(Exercise data begins)

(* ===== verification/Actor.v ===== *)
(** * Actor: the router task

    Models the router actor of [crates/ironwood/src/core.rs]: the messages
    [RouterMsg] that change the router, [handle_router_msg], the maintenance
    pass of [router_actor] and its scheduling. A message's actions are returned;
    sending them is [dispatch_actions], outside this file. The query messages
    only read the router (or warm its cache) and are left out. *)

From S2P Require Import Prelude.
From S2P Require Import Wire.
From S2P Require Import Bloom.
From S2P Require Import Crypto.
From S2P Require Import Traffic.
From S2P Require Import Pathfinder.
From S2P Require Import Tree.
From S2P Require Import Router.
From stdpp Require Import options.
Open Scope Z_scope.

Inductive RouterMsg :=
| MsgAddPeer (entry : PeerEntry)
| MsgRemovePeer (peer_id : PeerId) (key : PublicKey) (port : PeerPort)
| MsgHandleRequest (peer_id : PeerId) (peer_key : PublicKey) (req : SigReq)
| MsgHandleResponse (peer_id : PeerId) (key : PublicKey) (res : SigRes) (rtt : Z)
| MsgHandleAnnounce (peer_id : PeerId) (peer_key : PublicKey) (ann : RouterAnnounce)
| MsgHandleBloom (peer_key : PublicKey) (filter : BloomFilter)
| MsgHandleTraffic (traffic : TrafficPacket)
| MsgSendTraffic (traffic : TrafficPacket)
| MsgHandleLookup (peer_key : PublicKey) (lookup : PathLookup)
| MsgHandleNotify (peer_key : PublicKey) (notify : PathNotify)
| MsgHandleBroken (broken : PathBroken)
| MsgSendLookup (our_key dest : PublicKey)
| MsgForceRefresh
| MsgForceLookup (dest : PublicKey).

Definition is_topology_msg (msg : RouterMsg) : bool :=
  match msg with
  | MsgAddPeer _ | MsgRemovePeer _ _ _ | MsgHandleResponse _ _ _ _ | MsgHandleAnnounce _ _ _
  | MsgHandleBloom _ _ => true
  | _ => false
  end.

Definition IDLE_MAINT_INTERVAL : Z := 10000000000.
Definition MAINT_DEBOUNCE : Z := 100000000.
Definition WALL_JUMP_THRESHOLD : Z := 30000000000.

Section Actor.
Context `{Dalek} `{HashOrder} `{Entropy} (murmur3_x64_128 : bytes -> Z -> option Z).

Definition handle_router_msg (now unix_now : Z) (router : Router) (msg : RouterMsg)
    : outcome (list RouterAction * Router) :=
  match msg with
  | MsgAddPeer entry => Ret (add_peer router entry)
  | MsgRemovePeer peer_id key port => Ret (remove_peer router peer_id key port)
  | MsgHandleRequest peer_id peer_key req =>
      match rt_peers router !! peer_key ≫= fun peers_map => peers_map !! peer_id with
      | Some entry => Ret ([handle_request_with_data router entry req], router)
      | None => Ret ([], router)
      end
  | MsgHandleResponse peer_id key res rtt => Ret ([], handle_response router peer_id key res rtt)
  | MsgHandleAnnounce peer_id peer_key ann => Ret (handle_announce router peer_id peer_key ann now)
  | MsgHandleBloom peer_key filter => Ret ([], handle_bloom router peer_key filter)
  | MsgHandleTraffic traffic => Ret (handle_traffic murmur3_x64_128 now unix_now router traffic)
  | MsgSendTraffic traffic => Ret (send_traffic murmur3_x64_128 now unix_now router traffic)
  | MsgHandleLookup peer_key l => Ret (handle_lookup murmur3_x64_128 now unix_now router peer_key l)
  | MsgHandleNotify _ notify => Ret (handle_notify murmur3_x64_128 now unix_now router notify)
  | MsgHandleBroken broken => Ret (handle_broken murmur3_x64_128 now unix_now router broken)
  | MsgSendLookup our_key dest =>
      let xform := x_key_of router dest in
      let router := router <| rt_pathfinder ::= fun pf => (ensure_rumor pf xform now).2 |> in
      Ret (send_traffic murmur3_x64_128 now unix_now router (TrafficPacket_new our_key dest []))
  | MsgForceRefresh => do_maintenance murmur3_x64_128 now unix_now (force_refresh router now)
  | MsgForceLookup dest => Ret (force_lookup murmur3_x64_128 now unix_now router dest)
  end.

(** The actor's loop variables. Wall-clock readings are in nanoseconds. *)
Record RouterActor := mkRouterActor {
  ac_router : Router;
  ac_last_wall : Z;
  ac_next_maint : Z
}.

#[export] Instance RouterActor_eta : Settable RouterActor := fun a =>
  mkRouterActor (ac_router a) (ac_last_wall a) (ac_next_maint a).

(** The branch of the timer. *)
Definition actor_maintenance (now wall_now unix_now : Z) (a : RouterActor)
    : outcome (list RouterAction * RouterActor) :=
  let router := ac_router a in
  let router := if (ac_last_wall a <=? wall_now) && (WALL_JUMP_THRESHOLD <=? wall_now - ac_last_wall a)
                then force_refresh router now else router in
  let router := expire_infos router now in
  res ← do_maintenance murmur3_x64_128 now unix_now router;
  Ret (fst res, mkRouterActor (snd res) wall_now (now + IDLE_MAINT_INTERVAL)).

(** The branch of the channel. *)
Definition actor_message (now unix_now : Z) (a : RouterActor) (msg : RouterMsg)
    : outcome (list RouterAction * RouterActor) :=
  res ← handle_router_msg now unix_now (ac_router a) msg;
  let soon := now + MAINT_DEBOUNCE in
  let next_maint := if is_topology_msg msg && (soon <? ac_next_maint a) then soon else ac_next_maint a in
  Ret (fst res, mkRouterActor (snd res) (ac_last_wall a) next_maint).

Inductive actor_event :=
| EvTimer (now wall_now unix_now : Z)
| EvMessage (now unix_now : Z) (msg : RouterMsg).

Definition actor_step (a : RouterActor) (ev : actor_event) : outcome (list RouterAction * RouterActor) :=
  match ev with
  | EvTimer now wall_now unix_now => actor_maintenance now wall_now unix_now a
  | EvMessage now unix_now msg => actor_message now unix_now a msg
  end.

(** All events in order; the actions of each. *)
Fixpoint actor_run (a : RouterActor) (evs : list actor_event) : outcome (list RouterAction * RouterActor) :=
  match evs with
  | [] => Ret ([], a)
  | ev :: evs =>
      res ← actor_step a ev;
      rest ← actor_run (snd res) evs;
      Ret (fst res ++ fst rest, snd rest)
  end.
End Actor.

(Exercise data ends)

**What is required**. The required output is every line of the entries, starting at the one that contains "let next_maint := if" and ending at the last, copied exactly.

**Exercise result**.
  let next_maint := if is_topology_msg msg && (soon <? ac_next_maint a) then soon else ac_next_maint a in
  Ret (fst res, mkRouterActor (snd res) (ac_last_wall a) next_maint).

Inductive actor_event :=
| EvTimer (now wall_now unix_now : Z)
| EvMessage (now unix_now : Z) (msg : RouterMsg).

Definition actor_step (a : RouterActor) (ev : actor_event) : outcome (list RouterAction * RouterActor) :=
  match ev with
  | EvTimer now wall_now unix_now => actor_maintenance now wall_now unix_now a
  | EvMessage now unix_now msg => actor_message now unix_now a msg
  end.

(** All events in order; the actions of each. *)
Fixpoint actor_run (a : RouterActor) (evs : list actor_event) : outcome (list RouterAction * RouterActor) :=
  match evs with
  | [] => Ret ([], a)
  | ev :: evs =>
      res ← actor_step a ev;
      rest ← actor_run (snd res) evs;
      Ret (fst res ++ fst rest, snd rest)
  end.
End Actor.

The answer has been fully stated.